■ What the task requires ■
Find the line with "[int] or the" in the records below. Copy it and every line after it, up to and including the line with "let quantum := pow2 (e - 52) in".

■ Records provided ■
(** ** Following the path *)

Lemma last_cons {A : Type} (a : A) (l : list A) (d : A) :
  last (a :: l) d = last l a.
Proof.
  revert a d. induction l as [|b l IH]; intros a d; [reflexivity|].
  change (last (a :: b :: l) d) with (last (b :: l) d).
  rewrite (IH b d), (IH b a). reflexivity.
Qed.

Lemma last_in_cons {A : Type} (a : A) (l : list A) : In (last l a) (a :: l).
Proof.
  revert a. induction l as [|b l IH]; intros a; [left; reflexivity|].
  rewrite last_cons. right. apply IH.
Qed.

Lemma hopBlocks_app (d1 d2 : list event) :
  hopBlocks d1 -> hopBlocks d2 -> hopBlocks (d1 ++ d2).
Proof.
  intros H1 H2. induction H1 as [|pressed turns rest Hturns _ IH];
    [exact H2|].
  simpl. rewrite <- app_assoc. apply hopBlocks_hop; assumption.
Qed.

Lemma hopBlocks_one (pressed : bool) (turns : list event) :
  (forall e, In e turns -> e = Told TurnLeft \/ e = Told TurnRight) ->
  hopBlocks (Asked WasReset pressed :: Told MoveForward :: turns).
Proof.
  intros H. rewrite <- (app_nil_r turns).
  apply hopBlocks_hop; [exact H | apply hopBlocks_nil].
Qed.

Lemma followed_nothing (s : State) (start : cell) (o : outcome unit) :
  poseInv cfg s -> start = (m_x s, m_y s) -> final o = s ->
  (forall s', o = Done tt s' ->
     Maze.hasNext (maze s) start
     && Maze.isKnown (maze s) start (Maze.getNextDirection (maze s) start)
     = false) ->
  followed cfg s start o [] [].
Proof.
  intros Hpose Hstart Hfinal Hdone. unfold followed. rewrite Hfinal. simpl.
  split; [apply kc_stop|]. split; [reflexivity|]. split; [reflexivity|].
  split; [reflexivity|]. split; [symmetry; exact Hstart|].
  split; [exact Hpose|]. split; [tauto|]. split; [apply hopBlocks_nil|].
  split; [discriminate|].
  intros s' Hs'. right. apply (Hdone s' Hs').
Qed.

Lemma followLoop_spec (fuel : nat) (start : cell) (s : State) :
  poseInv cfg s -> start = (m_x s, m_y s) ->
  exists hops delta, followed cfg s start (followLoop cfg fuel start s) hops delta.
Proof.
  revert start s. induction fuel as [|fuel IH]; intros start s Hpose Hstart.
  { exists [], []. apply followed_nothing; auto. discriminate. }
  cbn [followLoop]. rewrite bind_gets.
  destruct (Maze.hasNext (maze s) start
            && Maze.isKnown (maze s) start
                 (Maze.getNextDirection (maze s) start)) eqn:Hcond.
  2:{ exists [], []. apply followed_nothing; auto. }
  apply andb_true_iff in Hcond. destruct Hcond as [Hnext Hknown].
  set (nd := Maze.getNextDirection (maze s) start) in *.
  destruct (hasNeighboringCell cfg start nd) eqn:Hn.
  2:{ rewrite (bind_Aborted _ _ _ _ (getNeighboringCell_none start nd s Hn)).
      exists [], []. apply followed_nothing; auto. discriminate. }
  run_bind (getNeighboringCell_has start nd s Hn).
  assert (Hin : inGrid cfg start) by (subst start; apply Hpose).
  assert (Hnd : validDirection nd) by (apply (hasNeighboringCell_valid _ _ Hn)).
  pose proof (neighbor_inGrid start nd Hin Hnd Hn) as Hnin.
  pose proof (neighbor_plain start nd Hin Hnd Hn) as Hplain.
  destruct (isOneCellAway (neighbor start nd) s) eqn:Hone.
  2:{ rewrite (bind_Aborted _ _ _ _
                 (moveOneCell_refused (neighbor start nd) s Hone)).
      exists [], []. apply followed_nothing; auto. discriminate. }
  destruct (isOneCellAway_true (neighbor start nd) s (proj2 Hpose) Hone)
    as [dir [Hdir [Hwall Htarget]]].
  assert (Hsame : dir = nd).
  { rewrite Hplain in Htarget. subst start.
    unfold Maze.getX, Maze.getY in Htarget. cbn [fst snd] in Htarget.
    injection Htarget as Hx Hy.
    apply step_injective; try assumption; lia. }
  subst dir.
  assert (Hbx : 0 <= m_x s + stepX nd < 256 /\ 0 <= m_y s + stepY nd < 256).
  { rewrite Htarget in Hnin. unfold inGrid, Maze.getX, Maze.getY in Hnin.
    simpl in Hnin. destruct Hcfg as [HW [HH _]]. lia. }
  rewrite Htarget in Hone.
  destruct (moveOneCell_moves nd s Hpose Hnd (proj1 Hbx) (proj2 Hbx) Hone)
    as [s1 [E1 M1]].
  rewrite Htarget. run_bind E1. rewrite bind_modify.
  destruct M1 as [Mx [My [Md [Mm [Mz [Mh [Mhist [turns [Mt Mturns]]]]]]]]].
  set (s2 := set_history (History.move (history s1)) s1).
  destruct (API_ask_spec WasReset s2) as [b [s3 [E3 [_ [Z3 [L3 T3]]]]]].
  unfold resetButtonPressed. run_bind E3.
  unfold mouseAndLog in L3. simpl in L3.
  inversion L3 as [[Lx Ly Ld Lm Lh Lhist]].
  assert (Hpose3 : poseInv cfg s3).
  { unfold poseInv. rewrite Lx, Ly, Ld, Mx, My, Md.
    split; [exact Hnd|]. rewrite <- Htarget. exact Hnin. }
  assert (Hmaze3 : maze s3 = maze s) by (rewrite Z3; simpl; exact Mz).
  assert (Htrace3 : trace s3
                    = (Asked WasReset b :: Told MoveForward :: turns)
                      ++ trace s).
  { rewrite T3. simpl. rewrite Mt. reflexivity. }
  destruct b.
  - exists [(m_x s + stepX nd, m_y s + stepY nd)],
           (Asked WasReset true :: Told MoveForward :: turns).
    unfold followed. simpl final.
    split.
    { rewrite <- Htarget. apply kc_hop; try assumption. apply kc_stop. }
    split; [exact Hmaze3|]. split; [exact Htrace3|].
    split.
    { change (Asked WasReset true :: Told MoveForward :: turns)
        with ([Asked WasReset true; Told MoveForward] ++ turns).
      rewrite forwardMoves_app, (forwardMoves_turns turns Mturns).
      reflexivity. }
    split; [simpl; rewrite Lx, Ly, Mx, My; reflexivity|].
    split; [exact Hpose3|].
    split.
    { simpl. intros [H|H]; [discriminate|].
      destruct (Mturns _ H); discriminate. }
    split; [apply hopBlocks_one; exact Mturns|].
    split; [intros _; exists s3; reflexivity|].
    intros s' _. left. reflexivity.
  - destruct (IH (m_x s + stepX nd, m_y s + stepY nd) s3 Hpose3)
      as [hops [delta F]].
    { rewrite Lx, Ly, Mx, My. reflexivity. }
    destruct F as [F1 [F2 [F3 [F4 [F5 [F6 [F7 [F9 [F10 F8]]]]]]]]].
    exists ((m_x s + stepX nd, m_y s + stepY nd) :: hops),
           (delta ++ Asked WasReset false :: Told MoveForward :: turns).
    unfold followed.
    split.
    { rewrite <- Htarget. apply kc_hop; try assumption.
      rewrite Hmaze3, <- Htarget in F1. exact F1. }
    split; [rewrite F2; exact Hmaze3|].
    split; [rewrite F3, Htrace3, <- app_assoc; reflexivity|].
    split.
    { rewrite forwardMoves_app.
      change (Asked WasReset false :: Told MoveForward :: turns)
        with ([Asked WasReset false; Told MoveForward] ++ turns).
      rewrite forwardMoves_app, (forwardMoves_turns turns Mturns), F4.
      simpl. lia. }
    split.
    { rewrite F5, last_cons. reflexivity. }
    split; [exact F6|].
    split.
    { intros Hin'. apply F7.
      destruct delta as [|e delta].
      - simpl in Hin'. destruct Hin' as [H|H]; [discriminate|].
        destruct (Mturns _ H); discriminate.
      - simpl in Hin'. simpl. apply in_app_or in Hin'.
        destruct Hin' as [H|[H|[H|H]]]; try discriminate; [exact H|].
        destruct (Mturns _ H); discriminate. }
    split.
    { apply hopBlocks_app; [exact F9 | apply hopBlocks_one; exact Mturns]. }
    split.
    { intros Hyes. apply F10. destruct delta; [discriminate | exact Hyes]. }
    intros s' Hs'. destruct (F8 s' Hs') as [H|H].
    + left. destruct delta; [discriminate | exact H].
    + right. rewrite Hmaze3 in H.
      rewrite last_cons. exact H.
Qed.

...

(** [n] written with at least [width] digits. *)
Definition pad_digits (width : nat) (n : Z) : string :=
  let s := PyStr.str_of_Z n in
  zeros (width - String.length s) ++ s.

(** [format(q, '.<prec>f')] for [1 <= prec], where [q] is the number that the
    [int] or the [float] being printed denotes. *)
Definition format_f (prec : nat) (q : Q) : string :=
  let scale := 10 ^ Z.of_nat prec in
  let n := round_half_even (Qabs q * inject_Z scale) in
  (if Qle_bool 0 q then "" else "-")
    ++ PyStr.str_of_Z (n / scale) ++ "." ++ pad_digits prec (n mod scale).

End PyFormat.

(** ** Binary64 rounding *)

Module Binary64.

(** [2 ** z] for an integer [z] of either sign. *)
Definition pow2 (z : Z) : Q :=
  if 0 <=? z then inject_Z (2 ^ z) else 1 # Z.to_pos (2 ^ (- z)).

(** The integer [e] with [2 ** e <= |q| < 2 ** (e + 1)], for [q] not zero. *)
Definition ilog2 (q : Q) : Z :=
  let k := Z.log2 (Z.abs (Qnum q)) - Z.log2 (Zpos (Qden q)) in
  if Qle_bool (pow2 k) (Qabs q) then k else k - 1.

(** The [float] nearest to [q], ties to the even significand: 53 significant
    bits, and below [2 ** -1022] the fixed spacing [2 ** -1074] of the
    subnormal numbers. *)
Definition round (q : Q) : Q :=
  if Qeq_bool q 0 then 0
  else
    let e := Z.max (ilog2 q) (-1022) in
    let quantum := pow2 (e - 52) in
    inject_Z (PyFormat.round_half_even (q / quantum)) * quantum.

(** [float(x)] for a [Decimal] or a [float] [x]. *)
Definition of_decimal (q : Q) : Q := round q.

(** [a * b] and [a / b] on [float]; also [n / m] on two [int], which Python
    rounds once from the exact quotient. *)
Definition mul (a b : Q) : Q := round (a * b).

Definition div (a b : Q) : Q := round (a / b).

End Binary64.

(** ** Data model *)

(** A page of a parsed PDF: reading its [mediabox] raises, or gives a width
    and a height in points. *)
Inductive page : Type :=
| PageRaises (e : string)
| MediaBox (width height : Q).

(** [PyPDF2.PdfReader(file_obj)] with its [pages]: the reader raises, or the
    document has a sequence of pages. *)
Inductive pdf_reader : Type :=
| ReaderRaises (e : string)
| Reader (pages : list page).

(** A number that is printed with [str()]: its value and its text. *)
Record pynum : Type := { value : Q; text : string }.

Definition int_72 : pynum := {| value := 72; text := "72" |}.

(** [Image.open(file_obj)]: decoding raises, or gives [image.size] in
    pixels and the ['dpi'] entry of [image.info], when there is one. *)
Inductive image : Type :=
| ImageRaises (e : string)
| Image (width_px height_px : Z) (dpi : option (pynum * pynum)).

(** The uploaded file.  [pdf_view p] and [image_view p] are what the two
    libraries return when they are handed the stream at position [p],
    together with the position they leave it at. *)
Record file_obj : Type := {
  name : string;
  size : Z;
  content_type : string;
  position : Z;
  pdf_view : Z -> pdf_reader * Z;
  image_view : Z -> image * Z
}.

...

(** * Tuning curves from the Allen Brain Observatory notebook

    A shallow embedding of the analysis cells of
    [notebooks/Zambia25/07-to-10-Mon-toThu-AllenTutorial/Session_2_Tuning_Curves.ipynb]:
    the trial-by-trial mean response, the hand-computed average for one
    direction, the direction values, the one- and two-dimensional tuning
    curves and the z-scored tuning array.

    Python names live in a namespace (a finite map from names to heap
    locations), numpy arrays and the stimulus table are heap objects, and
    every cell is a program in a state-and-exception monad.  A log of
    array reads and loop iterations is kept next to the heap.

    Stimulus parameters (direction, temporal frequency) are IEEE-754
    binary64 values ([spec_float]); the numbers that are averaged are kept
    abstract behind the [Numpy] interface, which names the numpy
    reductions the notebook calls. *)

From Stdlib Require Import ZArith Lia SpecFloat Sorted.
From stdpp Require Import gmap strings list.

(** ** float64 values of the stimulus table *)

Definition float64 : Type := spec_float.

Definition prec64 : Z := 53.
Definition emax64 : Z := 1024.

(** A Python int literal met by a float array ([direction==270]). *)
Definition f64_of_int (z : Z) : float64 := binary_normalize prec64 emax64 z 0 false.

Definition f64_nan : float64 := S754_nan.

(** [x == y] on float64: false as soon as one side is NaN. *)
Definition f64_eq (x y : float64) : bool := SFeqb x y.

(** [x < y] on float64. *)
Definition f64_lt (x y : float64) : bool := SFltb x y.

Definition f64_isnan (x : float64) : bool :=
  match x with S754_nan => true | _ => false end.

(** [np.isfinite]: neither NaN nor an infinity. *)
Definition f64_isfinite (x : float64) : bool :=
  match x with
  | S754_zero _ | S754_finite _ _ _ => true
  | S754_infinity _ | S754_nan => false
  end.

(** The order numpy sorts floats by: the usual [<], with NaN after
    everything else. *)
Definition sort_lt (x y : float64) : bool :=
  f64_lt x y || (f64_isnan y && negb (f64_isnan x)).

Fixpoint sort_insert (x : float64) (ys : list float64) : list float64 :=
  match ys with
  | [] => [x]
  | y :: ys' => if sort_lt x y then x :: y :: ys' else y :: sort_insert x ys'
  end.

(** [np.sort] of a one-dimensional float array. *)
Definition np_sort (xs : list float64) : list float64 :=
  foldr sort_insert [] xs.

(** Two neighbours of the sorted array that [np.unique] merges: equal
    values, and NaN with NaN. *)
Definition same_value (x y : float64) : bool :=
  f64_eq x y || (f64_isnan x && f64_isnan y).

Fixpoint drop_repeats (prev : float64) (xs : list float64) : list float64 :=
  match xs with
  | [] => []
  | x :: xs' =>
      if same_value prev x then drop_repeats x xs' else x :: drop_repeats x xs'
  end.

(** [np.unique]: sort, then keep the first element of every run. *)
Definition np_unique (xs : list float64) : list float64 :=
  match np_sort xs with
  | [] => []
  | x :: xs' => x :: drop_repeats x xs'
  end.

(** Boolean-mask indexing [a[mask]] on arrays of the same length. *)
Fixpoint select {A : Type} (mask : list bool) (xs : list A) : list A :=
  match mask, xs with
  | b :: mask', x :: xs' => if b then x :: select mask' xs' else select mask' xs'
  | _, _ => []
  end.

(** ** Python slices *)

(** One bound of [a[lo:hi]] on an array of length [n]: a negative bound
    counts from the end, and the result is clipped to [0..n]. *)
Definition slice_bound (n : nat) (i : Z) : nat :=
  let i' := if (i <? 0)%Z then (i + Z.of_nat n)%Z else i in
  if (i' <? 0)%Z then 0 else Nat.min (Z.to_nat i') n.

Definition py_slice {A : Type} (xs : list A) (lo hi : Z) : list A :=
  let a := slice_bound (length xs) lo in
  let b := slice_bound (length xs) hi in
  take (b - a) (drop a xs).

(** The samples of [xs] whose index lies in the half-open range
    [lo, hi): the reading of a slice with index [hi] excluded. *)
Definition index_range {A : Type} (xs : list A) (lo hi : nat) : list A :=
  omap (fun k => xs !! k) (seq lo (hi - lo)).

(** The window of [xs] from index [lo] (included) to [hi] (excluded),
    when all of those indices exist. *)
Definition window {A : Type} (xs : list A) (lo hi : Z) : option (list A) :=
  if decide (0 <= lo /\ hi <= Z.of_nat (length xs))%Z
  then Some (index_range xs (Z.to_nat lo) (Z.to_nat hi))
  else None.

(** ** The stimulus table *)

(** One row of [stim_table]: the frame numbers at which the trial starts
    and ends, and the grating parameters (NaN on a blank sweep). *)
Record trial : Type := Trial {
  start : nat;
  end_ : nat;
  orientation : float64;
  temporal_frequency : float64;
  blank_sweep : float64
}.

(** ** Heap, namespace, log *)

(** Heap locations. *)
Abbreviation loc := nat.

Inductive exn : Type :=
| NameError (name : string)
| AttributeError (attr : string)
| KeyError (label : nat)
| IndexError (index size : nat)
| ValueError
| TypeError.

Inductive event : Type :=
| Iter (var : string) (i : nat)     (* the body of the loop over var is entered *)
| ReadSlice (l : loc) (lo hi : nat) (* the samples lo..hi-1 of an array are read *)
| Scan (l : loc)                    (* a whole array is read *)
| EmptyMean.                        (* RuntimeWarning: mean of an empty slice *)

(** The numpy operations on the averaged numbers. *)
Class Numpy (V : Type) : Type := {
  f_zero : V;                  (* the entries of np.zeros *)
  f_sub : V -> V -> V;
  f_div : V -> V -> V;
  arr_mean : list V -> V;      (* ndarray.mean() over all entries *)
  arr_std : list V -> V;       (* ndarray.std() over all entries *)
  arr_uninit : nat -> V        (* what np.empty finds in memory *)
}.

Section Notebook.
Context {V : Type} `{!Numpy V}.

■ Output below ■
    [int] or the [float] being printed denotes. *)
Definition format_f (prec : nat) (q : Q) : string :=
  let scale := 10 ^ Z.of_nat prec in
  let n := round_half_even (Qabs q * inject_Z scale) in
  (if Qle_bool 0 q then "" else "-")
    ++ PyStr.str_of_Z (n / scale) ++ "." ++ pad_digits prec (n mod scale).

End PyFormat.

(** ** Binary64 rounding *)

Module Binary64.

(** [2 ** z] for an integer [z] of either sign. *)
Definition pow2 (z : Z) : Q :=
  if 0 <=? z then inject_Z (2 ^ z) else 1 # Z.to_pos (2 ^ (- z)).

(** The integer [e] with [2 ** e <= |q| < 2 ** (e + 1)], for [q] not zero. *)
Definition ilog2 (q : Q) : Z :=
  let k := Z.log2 (Z.abs (Qnum q)) - Z.log2 (Zpos (Qden q)) in
  if Qle_bool (pow2 k) (Qabs q) then k else k - 1.

(** The [float] nearest to [q], ties to the even significand: 53 significant
    bits, and below [2 ** -1022] the fixed spacing [2 ** -1074] of the
    subnormal numbers. *)
Definition round (q : Q) : Q :=
  if Qeq_bool q 0 then 0
  else
    let e := Z.max (ilog2 q) (-1022) in
    let quantum := pow2 (e - 52) in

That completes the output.